Check every line below for the string "exists". Copy the ones that have it.

• **Saved data entries**:
_ _ _ _ _ _ _
(* ===== verification/RealText.v ===== *)
(** * Decimal text

    The text of an integer and of a canonical real as digits: what [std::to_string] and
    [format_canonical_real] write denotes the number that was written. *)
From Stdlib Require Import ZArith Lia Floats.SpecFloat Ascii String.
From stdpp Require Import base numbers option list strings pretty.
From S2P Require Import Prelude Doubles Rounding Identity Errors Json JsonParser.

(** ** Digits *)
Lemma all_chars_append p a b : all_chars p (String.append a b) = all_chars p a && all_chars p b.
Proof. induction a; simpl; [done|]. by rewrite IHa, andb_assoc. Qed.

Lemma digits_value_from_append acc a b :
  digits_value_from acc (String.append a b) = digits_value_from (digits_value_from acc a) b.
Proof. revert acc. induction a as [|c a IH]; intros acc; [done|]. apply IH. Qed.

Lemma digits_value_from_zeros acc n : digits_value_from acc (zeros n) = acc * 10 ^ Z.of_nat n.
Proof.
  revert acc. induction n as [|n IH]; intros acc; cbn [zeros digits_value_from]; [lia|].
  change (char_minus "0" "0") with 0. rewrite IH, Nat2Z.inj_succ, Z.pow_succ_r by lia. lia.
Qed.

Lemma zeros_digits n : all_chars is_digit (zeros n) = true.
Proof. by induction n. Qed.

Lemma zeros_length n : String.length (zeros n) = n.
Proof. induction n; simpl; congruence. Qed.

Lemma char_string_zeros n : char_string n "0" = zeros n.
Proof. induction n; simpl; congruence. Qed.

(** ** Decimal text of integers *)
Lemma read_magnitude_app m a b :
  read_magnitude m (String.append a b) =
  match read_magnitude m a with Some m' => read_magnitude m' b | None => None end.
Proof. revert m. induction a as [|c a IH]; intros m; simpl; [done|]. by case_bool. Qed.

Lemma pretty_N_char_digit r :
  (r < 10)%N -> is_digit (pretty_N_char r) = true /\ char_minus (pretty_N_char r) "0" = Z.of_N r
               /\ (Ascii.eqb "0" (pretty_N_char r) = true <-> r = 0%N).
Proof.
  intros H. assert (r = 0 \/ r = 1 \/ r = 2 \/ r = 3 \/ r = 4 \/ r = 5 \/ r = 6 \/ r = 7 \/ r = 8
    \/ r = 9)%N as Hr by lia.
  repeat (destruct Hr as [->|Hr]; [by vm_compute|]). subst. by vm_compute.
Qed.

(** The digits of a positive number: no leading zero, and the magnitude loop reads the
    number back when it fits 64 bits. *)
Lemma pretty_digits x s :
  (0 < x)%N -> exists ds, pretty_N_go x s = String.append ds s
    /\ all_chars is_digit ds = true /\ starts_with (Ascii.eqb "0") ds = false
    /\ starts_with is_digit ds = true
    /\ digits_value ds = Z.of_N x
    /\ (Z.of_N x <= 18446744073709551615 -> read_magnitude 0 ds = Some (Z.of_N x))
    /\ (forall k, (x < 10 ^ N.of_nat k)%N -> (String.length ds <= k)%nat).
Proof.
  revert s. induction (N.lt_wf_0 x) as [x _ IH]. intros s Hx. rewrite pretty_N_go_step by done.
  assert (x mod 10 < 10)%N as Hr by (apply N.mod_lt; done).
  destruct (pretty_N_char_digit _ Hr) as (D1 & D2 & D3).
  pose proof (N.div_mod x 10 ltac:(done)) as Hdm.
  assert (Hstep : forall m, m * 10 + Z.of_N (x mod 10) <= 18446744073709551615 ->
    read_magnitude m (one (pretty_N_char (x mod 10))) = Some (m * 10 + Z.of_N (x mod 10))).
  { intros m Hm. unfold one. cbn [read_magnitude]. rewrite D2.
    rewrite (proj2 (Z.ltb_ge _ _)); [done|]. apply Z.div_le_lower_bound; lia. }
  assert (forall k, (x < 10 ^ N.succ k)%N -> (x / 10 < 10 ^ k)%N) as Hdiv.
  { intros k Hk. rewrite N.pow_succ_r' in Hk. apply N.Div0.div_lt_upper_bound. lia. }
  assert (x / 10 < x)%N as Hlt by (apply N.div_lt; lia).
  set (q := (x / 10)%N) in *. set (r := (x mod 10)%N) in *. clearbody q r.
  destruct (decide (q = 0)%N) as [Hq|Hq].
  - exists (one (pretty_N_char (r))). rewrite Hq, pretty_N_go_0. unfold one at 2 3.
    simpl. rewrite D1. split_and!; try done.
    + apply not_true_is_false. rewrite D3. lia.
    + unfold digits_value, one. cbn [digits_value_from]. rewrite D2. lia.
    + intros Hle. etransitivity; [apply (Hstep 0); lia|f_equal; lia].
    + intros [|k] Hk; [simpl in Hk; lia|lia].
  - destruct (IH q) with (s := String (pretty_N_char (r)) s)
      as (ds & E & A1 & A2 & A3 & A6 & A4 & A5); [done|lia|].
    exists (String.append ds (one (pretty_N_char (r)))).
    rewrite E, append_assoc. split_and!; [done|..].
    + rewrite all_chars_append, A1. simpl. by rewrite D1.
    + destruct ds; [done|]. exact A2.
    + destruct ds; [done|]. exact A3.
    + unfold digits_value in *. rewrite digits_value_from_append, A6. unfold one. cbn [digits_value_from]. rewrite D2. lia.
    + intros Hle. rewrite read_magnitude_app, A4 by lia. rewrite Hstep by lia. f_equal. lia.
    + intros [|k] Hk; [simpl in Hk; lia|]. rewrite length_append. simpl.
      enough (String.length ds <= k)%nat by lia. apply A5.
      apply Hdiv. by rewrite <- Nat2N.inj_succ.
Qed.
(* ===== verification/Signature.v ===== *)
(** * Signatures and the trust set

    Models [include/wnc/signature.hpp] and [src/signature.cpp]: algorithm tokens, key
    and publisher identities, the sorted trust set, signing and verification.  The
    Ed25519 primitives of [src/ed25519.cpp] are the operations of the class [Ed25519], their
    correctness law is the class [Ed25519Ok]; Ed25519Sign.v has the source's instance. *)
From Stdlib Require Import ZArith Lia Ascii String Permutation Sorted.
From stdpp Require Import base numbers option list strings sets.
From S2P Require Import Prelude Identity Errors Hash.

(** ** Algorithms *)
Inductive SignatureAlgorithm : Set := kNone | kEd25519 | kHmacSha256.

#[export] Instance SignatureAlgorithm_eq_dec : EqDecision SignatureAlgorithm.
Proof. solve_decision. Defined.

Definition signature_algorithm_token (algorithm : SignatureAlgorithm) : string :=
  match algorithm with
  | kEd25519 => "ED25519" | kHmacSha256 => "HMAC-SHA256" | kNone => "NONE"
  end.

Definition parse_signature_algorithm (token : string) : option SignatureAlgorithm :=
  if String.eqb token "ED25519" then Some kEd25519
  else if String.eqb token "HMAC-SHA256" then Some kHmacSha256
  else if String.eqb token "NONE" then Some kNone
  else None.

(** ** The Ed25519 interface *)
Class Ed25519 := {
  ed25519_public_key : bytes -> bytes;
  ed25519_sign : bytes -> bytes -> bytes;
  ed25519_verify_strict : bytes -> bytes -> bytes -> bool
}.

Class Ed25519Ok `{Ed25519} : Prop := {
  ed25519_sign_length : forall seed msg, length (ed25519_sign seed msg) = 64%nat;
  ed25519_verify_sign : forall seed msg,
    ed25519_verify_strict (ed25519_public_key seed) msg (ed25519_sign seed msg) = true
}.

Record Issuer := mk_issuer {
  iss_publisher : PublisherId;
  iss_algorithm : SignatureAlgorithm;
  iss_key_id : string;
  ed25519_key : bytes;
  hmac_key : bytes
}.

Notation TrustSet := (list Issuer).

Record LocalSigner := mk_signer { seed : bytes; public_key : bytes; sig_publisher : PublisherId }.

Record SignatureBytes := mk_signature {
  algorithm : SignatureAlgorithm;
  key_id : string;
  sig_bytes : bytes
}.

Record VerifyOutcome := mk_outcome {
  outcome_code : Code;
  outcome_message : string;
  outcome_publisher : PublisherId;
  outcome_key_id : string
}.

Section Signatures.
Context `{Hashing} `{Ed25519}.

Definition issuer_key_id (a : SignatureAlgorithm) (key_bytes : bytes) : string :=
  hex_encode (sha256_parts ["wnc/v1/key"%string; signature_algorithm_token a; string_of_bytes key_bytes]).

Definition publisher_identity (a : SignatureAlgorithm) (key_bytes : bytes) : PublisherId :=
  from_digest (sha256_parts
    ["wnc/v1/publisher"%string; signature_algorithm_token a; string_of_bytes key_bytes]).

(** ** The trust set *)
Definition issuer_key (i : Issuer) : PublisherId * string := (iss_publisher i, iss_key_id i).

(** The comparator of [sort_records]. *)
Definition issuer_less (a b : Issuer) : bool :=
  if negb (id_eqb (iss_publisher a) (iss_publisher b))
  then std_less (iss_publisher a) (iss_publisher b)
  else string_less (iss_key_id a) (iss_key_id b).

Definition same_issuer (a b : Issuer) : bool :=
  id_eqb (iss_publisher a) (iss_publisher b) && String.eqb (iss_key_id a) (iss_key_id b).

(** [std::unique]: drops an element equal to the one kept before it. *)
Fixpoint unique_after (kept : Issuer) (l : list Issuer) : list Issuer :=
  match l with
  | [] => []
  | x :: l' => if same_issuer kept x then unique_after kept l' else x :: unique_after x l'
  end.

Definition unique_issuers (l : list Issuer) : list Issuer :=
  match l with [] => [] | x :: l' => x :: unique_after x l' end.

Definition sort_records (l : TrustSet) : TrustSet := unique_issuers (std_sort issuer_less l).

Definition add_ed25519 (t : TrustSet) (publisher : PublisherId) (key : bytes) : TrustSet :=
  sort_records (t ++ [mk_issuer publisher kEd25519 (issuer_key_id kEd25519 key) key []]).

Definition add_hmac (t : TrustSet) (publisher : PublisherId) (key : bytes) : TrustSet :=
  sort_records (t ++ [mk_issuer publisher kHmacSha256 (issuer_key_id kHmacSha256 key) (repeat 0 32) key]).

Definition find_issuer (t : TrustSet) (publisher : PublisherId) : option Issuer :=
  List.find (fun i => id_eqb (iss_publisher i) publisher) t.

Definition find_key (t : TrustSet) (publisher : PublisherId) (kid : string) : option Issuer :=
  List.find (fun i => id_eqb (iss_publisher i) publisher && String.eqb (iss_key_id i) kid) t.

Definition trust_parts (t : TrustSet) : list string :=
  "wnc/v1/trust"%string
  :: concat (map (fun i => [view (iss_publisher i); signature_algorithm_token (iss_algorithm i);
                            iss_key_id i]) t).

Definition trust_digest (t : TrustSet) : Digest := sha256_parts (trust_parts t).

(** ** Signing *)
Definition signer_key_id (s : LocalSigner) : string := issuer_key_id kEd25519 (public_key s).

Definition signer_issuer (s : LocalSigner) : Issuer :=
  mk_issuer (sig_publisher s) kEd25519 (signer_key_id s) (public_key s) [].

Definition local_signer_from_seed (seed : bytes) : LocalSigner :=
  mk_signer seed (ed25519_public_key seed) (publisher_identity kEd25519 (ed25519_public_key seed)).

Definition signature_subject (domain canonical_bytes : string) : Digest :=
  digest_domain domain canonical_bytes.

Definition bind_claim (publisher : PublisherId) (kid subject_hex : string) : Digest :=
  sha256_parts ["wnc/v1/bind"%string; view publisher; kid; subject_hex].

(** The bytes a signature covers. *)
Definition bound_claim (publisher : PublisherId) (kid domain canonical_bytes : string) : Digest :=
  bind_claim publisher kid (hex_encode (signature_subject domain canonical_bytes)).

Definition sign_with_local_signer (signer : LocalSigner) (domain canonical_bytes : string) : SignatureBytes :=
  mk_signature kEd25519 (signer_key_id signer)
    (ed25519_sign (seed signer)
       (bound_claim (sig_publisher signer) (signer_key_id signer) domain canonical_bytes)).
Lemma requirement_pass_ok limits m st l :
  rs_ok st ->
  rs_ok (requirement_pass limits m st l).1
  /\ forall s, count_of s (rs_per_scope (requirement_pass limits m st l).1)
       = count_of s (rs_per_scope st) + zlength (in_scope s l).
Proof.
  revert st. induction l as [|r l IH]; intros st Hst.
  { split; [done|]. intros s. unfold zlength. simpl. lia. }
  cbn [requirement_pass]. destruct (requirement_step_ok limits m st r Hst) as [Hok Hc].
  destruct (requirement_step limits m st r) as [st1 ds1]. simpl in *. destruct (IH st1 Hok) as [Hok2 Hc2].
  destruct (requirement_pass limits m st1 l) as [st2 ds2]. simpl in *. split; [done|].
  intros s. rewrite Hc2, Hc, filter_scope_cons. lia.
Qed.

Lemma requirement_pass_nil m st l :
  (requirement_pass default_contract_limits m st l).2 = [] <->
  Forall (fun r => scope r <> EmptyString /\ scope r ∈ m.*1) l
  /\ Forall (fun r => is_zero (req_id r) = false) l
  /\ (NoDup (req_id <$> l) /\ forall r, r ∈ l -> req_id r ∉ (rs_identities st).*1)
  /\ (NoDup (composite_key <$> l) /\ forall r, r ∈ l -> composite_key r ∉ (rs_keys st).*1)
  /\ Forall content_valid l.
Proof.
  revert st. induction l as [|r l IH]; intros st; cbn [requirement_pass].
  { split; [intros _; split_and!; try constructor; by intros r ?%elem_of_nil|done]. }
  unfold requirement_step.
  pose proof (map_emplace_fresh (req_id r) 0 (rs_identities st)) as F1.
  pose proof (fun n => map_emplace_keys (req_id r) n 0 (rs_identities st)) as K1.
  destruct (map_emplace (req_id r) 0 _) as [ids f1].
  pose proof (map_emplace_fresh (composite_key r) (req_id r) (rs_keys st)) as F2.
  pose proof (fun n => map_emplace_keys (composite_key r) n (req_id r) (rs_keys st)) as K2.
  destruct (map_emplace (composite_key r) _ _) as [ks f2]. simpl in F1, K1, F2, K2.
  match goal with |- context [requirement_pass ?lm m ?st' l] => specialize (IH st');
    destruct (requirement_pass lm m st' l) as [st2 ds2] end. cbn [snd rs_identities rs_keys] in *.
  rewrite !app_nil, IH, !add_if_req_nil, add_if_nil, content_diagnostics_nil, !negb_false_iff, F1, F2.
  assert (is_empty (scope r) || negb (map_has (scope r) m) = false
          <-> scope r <> EmptyString /\ scope r ∈ m.*1) as ->.
  { rewrite orb_false_iff, negb_false_iff, map_has_spec, <- is_empty_true.
    destruct (is_empty (scope r)); intuition congruence. }
  rewrite !fmap_cons, !NoDup_cons, !Forall_cons. split.
  - intros ((A1 & A2 & A3 & A4 & A5) & B1 & B2 & (B3 & B4) & (B5 & B6) & B7).
    split_and!; try done; try apply A1.
    + intros (x & Hx & Hin)%list_elem_of_fmap. apply (B4 x Hin), K1. by left.
    + intros x Hx. apply elem_of_cons in Hx as [->|Hx]; [done|]. intros Hc. apply (B4 x Hx), K1. by right.
    + intros (x & Hx & Hin)%list_elem_of_fmap. apply (B6 x Hin), K2. by left.
    + intros x Hx. apply elem_of_cons in Hx as [->|Hx]; [done|]. intros Hc. apply (B6 x Hx), K2. by right.
  - intros ((A1 & B1) & (A2 & B2) & ((N1 & B3) & B4) & ((N2 & B5) & B6) & A5 & B7).
    split_and!; try done; try apply A1; [apply B4; by left|apply B6; by left| |].
    + intros x Hx [Hc|Hc]%K1; [apply N1; rewrite <- Hc; by apply list_elem_of_fmap_2|].
      apply (B4 x); [by right|done].
    + intros x Hx [Hc|Hc]%K2; [apply N2; rewrite <- Hc; by apply list_elem_of_fmap_2|].
      apply (B6 x); [by right|done].
Qed.

Lemma NoDup_bounded_length (l : list Z) (n : Z) :
  NoDup l -> (forall v, v ∈ l -> 0 <= v < n) -> zlength l <= Z.max 0 n.
Proof.
  intros Hnd Hb. unfold zlength.
  assert (length l <= length (seqZ 0 n))%nat as Hl.
  { apply NoDup_incl_length; [by apply NoDup_ListNoDup|]. intros v Hv. apply list_elem_of_In.
    apply list_elem_of_In in Hv. apply elem_of_seqZ. specialize (Hb v Hv). lia. }
  rewrite length_seqZ in Hl. lia.
Qed.

Lemma count_diagnostics_nil st l :
  rs_ok st -> (forall s, count_of s (rs_per_scope st) = zlength (in_scope s l)) ->
  count_diagnostics default_contract_limits st = [] <-> forall s, zlength (in_scope s l) <= 256.
Proof.
  intros [H1 H2 H3] Hc. unfold count_diagnostics. rewrite app_nil, !concat_map_nil, !Forall_forall.
  split.
  - intros [Ha _] s. rewrite <- Hc. unfold count_of. destruct (map_find s (rs_per_scope st)) as [n|] eqn:E;
      [|simpl; lia]. apply map_find_Some_in in E. specialize (Ha _ E). simpl in Ha.
    apply add_if_nil, Z.ltb_ge in Ha. done.
  - intros Hs. split; intros [s e] Hin; simpl; apply add_if_nil, Z.ltb_ge.
    + apply keys_sorted_find in Hin; [|done]. specialize (Hc s). unfold count_of in Hc. rewrite Hin in Hc.
      simpl in Hc. rewrite Hc. apply Hs.
    + apply keys_sorted_find in Hin; [|done]. destruct (H3 _ _ Hin) as [Hk Hv].
      pose proof (NoDup_bounded_length e.*1 15 (keys_sorted_NoDup _ Hk) Hv) as Hl.
      unfold zlength in *. rewrite length_fmap in Hl. lia.
Qed.

Lemma header_diagnostics_nil b :
  header_diagnostics default_contract_limits b = [] <->
  (schema_version b <> 0 /\ schema_version b <= 1)
  /\ (is_zero (wl_id (workload b)) = false /\ wl_generation (workload b) <> 0
      /\ wl_name (workload b) <> EmptyString)
  /\ (is_zero (contract_id b) = false /\ generation b <> 0 /\ policy_generation b <> 0 /\ major b <> 0)
  /\ zlength (scopes b) <= 1024 /\ requirements b <> [] /\ zlength (requirements b) <= 4096.
Proof.
  unfold header_diagnostics. rewrite !app_nil, !add_if_nil, !Z.ltb_ge, zlength_nonzero, !Z.eqb_neq.
  assert ((if schema_version b =? 0 then [diag kContractSchema "schema_version must be at least 1"]
           else add_if (max_schema_version default_contract_limits <? schema_version b)
                  kContractSchemaVersionUnsupported
                  ("schema_version " ++ to_string (schema_version b) ++ " exceeds the supported version "
                   ++ to_string (max_schema_version default_contract_limits))) = []
          <-> schema_version b <> 0 /\ schema_version b <= 1) as ->.
  { destruct (Z.eqb_spec (schema_version b) 0); [intuition congruence|].
    rewrite add_if_nil, Z.ltb_ge. simpl. tauto. }
  assert (is_empty (wl_name (workload b)) = false <-> wl_name (workload b) <> EmptyString) as ->.
  { rewrite <- is_empty_true. destruct (is_empty _); intuition congruence. }
  simpl. tauto.
Qed.

(** The scopes a valid scope pass has in its map. *)
Lemma scope_map_keys b n :
  scopes_valid b -> n ∈ (scope_map b).*1 <-> n ∈ (sc_name <$> scopes b).
Proof.
  intros [V1 V2 _ _ _].
  assert ((scope_pass (scopes b) [] 0).2 = []) as Hnil.
  { apply scope_pass_nil. split_and!; [done|done|]. intros s _. apply not_elem_of_nil. }
  destruct (scope_pass_result _ _ _ Hnil) as [_ R]. rewrite <- map_has_spec. unfold map_has, scope_map.
  rewrite list_elem_of_fmap. split.
  - destruct (map_find n _) as [s|] eqn:E; [|done]. intros _. apply R in E as [E|[Hs Hn]]; [done|].
    exists s. auto.
  - intros (s & -> & Hs).
    assert (map_find (sc_name s) (scope_pass (scopes b) [] 0).1.1 = Some s) as -> by (apply R; auto). done.
Qed.

Section ValidateFacts.
Context {HH : Hashing}.

Lemma identity_diagnostics_nil b :
  Forall (fun r => is_zero (req_id r) = false) (requirements b) ->
  identity_diagnostics b = [] <-> Forall (fun r => req_id r = derive_requirement_id r) (requirements b).
Proof.
  intros Hz. unfold identity_diagnostics. rewrite concat_map_nil, !Forall_forall.
  rewrite Forall_forall in Hz. split; intros Hall r Hr; specialize (Hall r Hr); specialize (Hz r Hr).
  - rewrite Hz in Hall. apply add_if_req_nil, negb_false_iff, id_eqb_eq in Hall. done.
  - rewrite Hz. apply add_if_req_nil, negb_false_iff, id_eqb_eq. done.
Qed.

Lemma body_diagnostics_nil b : body_diagnostics b = [] <-> body_valid b.
Proof.
  unfold body_diagnostics, validate_body.
  pose proof (requirement_pass_nil (scope_map b) (mk_rs [] [] [] []) (requirements b)) as Hreq.
  assert (rs_ok (mk_rs [] [] [] [])) as Hrs by (split; try done; intros s k; done).
  destruct (requirement_pass_ok default_contract_limits (scope_map b) _ (requirements b) Hrs) as [Hok Hc].
  destruct (requirement_pass _ (scope_map b) (mk_rs [] [] [] []) (requirements b)) as [st ds]. cbn [fst snd] in *.
  pose proof (count_diagnostics_nil st (requirements b) Hok Hc) as Hcount.
  rewrite !app_nil, header_diagnostics_nil, scope_diagnostics_nil, Hreq, Hcount. cbn [rs_identities rs_keys].
  assert (forall r, r ∈ requirements b -> req_id r ∉ ([] : list RequirementId)) by (intros; apply not_elem_of_nil).
  assert (forall r, r ∈ requirements b -> composite_key r ∉ ([] : list RequirementKey))
    by (intros; apply not_elem_of_nil).
  split.
  - intros (((? & ? & ? & ? & ? & ?) & Hsv & (Hd & Hz & [? _] & [? _] & ?) & ?) & Hid).
    rewrite identity_diagnostics_nil in Hid by done. split; try done; try (split_and!; try done; tauto).
    + eapply Forall_impl; [exact Hd|]. intros r [_ Hr]. by apply scope_map_keys in Hr.
    + apply Forall_and. by split.
  - intros [B1 B2 B3 (? & ? & ? & ?) B5 B6 B7 [? ?] B9]. apply Forall_and in B7 as [B7 B8].
    split; [|by apply identity_diagnostics_nil].
    split; [tauto|]. split; [done|]. split; [|done]. split; [|tauto].
    eapply Forall_impl; [exact B6|]. intros r Hr. split; [|by apply scope_map_keys].
    destruct B5 as [V1 _ _ _ _]. apply list_elem_of_fmap in Hr as (s & -> & Hs).
    rewrite Forall_forall in V1. by apply V1.
Qed.

Lemma body_diagnostics_errors b : errors_only (body_diagnostics b).
Proof.
  apply errors_only_app. split; [apply validate_body_errors|]. apply errors_only_concat.
  intros r. destruct (is_zero (req_id r)); errors.
Qed.

Lemma contract_diagnostics_errors c : errors_only (contract_diagnostics c).
Proof. unfold contract_diagnostics. errors. Qed.

Lemma validate_contract_nil c :
  validation_ok (validate_contract c) = true <-> body_diagnostics (body c) ++ contract_diagnostics c = [].
Proof.
  unfold validate_contract, validate_contract_body, validation_of. simpl.
  unfold log_adds at 1. unfold log_adds at 1. rewrite <- fold_left_app.
  change (fold_left log_add ?l empty_log) with (log_adds empty_log l). rewrite negb_true_iff.
  apply errors_only_log. apply errors_only_app.
  split; [apply body_diagnostics_errors|apply contract_diagnostics_errors].
Qed.

End ValidateFacts.

(** ** Concrete runs *)
Definition sample_valid : Contract :=
  sample_contract (sample_body
    [mk_scope "root" true 0 EmptyString; mk_scope "leaf" true 3 "root"]
    [sample_requirement "leaf" "a" [("zone"%string, "1"%string)];
     mk_requirement zero_id "root" kMaxLatency kPreferred (double_of_int 10) (double_of_int 20) true
       EmptyString EmptyString [] [] "lat"]).

Example sample_accepted :
  validation_ok (@validate_contract toy_hashing (@canonicalize toy_hashing sample_valid)) = true.
Proof. vm_compute. reflexivity. Qed.

Example cycle_rejected :
  first_error_code (diagnostics (@validate_contract toy_hashing (@canonicalize toy_hashing
    (sample_contract (sample_body
      [mk_scope "a" false 0 "b"; mk_scope "b" false 0 "c"; mk_scope "c" false 0 "a"]
      [sample_requirement "a" "k" []]))))) = kCompositionCycle.
Proof. vm_compute. reflexivity. Qed.

(** A contract whose members and attributes are in the given order, sealed as it is. *)
Definition sealed_in_order (members : list RequirementId) (attributes : list (string * string)) : Contract :=
  let r := mk_requirement zero_id "leaf" kCollective kRequired d_zero d_zero false "supported" EmptyString
    members attributes "c" in
  let b := sample_body [mk_scope "root" true 0 EmptyString; mk_scope "leaf" true 3 "root"]
    [with_id r (@derive_requirement_id toy_hashing r)] in
  let digest := @body_digest toy_hashing b in
  mk_contract (with_contract_id b (@derive_contract_id toy_hashing (wl_id (workload b)) digest)) digest
    default_envelope 0 zero_digest.

(** Validation asks for members and attribute keys without repetition, not for an order:
    both orders are accepted, as contracts with different identities. *)
Theorem unsorted_lists_accepted :
  let m1 := from_digest (repeat 1 32) in
  let m2 := from_digest (repeat 2 32) in
  let c := sealed_in_order [m1; m2] [("area", "1"); ("zone", "2")]%string in
  let c' := sealed_in_order [m2; m1] [("zone", "2"); ("area", "1")]%string in
  validation_ok (@validate_contract toy_hashing c) = true
  /\ validation_ok (@validate_contract toy_hashing c') = true
  /\ id_eqb (contract_id (body c)) (contract_id (body c')) = false.
Proof. vm_compute. repeat split. Qed.

(** ** Properties *)

(** [validate_contract_body] accepts exactly the valid bodies: supported schema, set
    identities and generations, bounded counts, distinct and declared scopes whose
    parents are declared, ranked strictly below and free of cycles (the bounded walk
    finds exactly the cycles of the parent relation), requirements with distinct keys and
    derived identities, and content that fits the kind. *)
Theorem validate_contract_body_exact {HH : Hashing} (b : ContractBody) :
  validation_ok (validate_contract_body b) = true <-> body_valid b.
Proof.
  unfold validate_contract_body, validation_of. simpl. rewrite negb_true_iff.
  rewrite errors_only_log by apply body_diagnostics_errors. apply body_diagnostics_nil.
Qed.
_ _ _ _ _ _ _
• **Exercise response**:
  (0 < x)%N -> exists ds, pretty_N_go x s = String.append ds s
  - exists (one (pretty_N_char (r))). rewrite Hq, pretty_N_go_0. unfold one at 2 3.
    exists (String.append ds (one (pretty_N_char (r)))).
    exists s. auto.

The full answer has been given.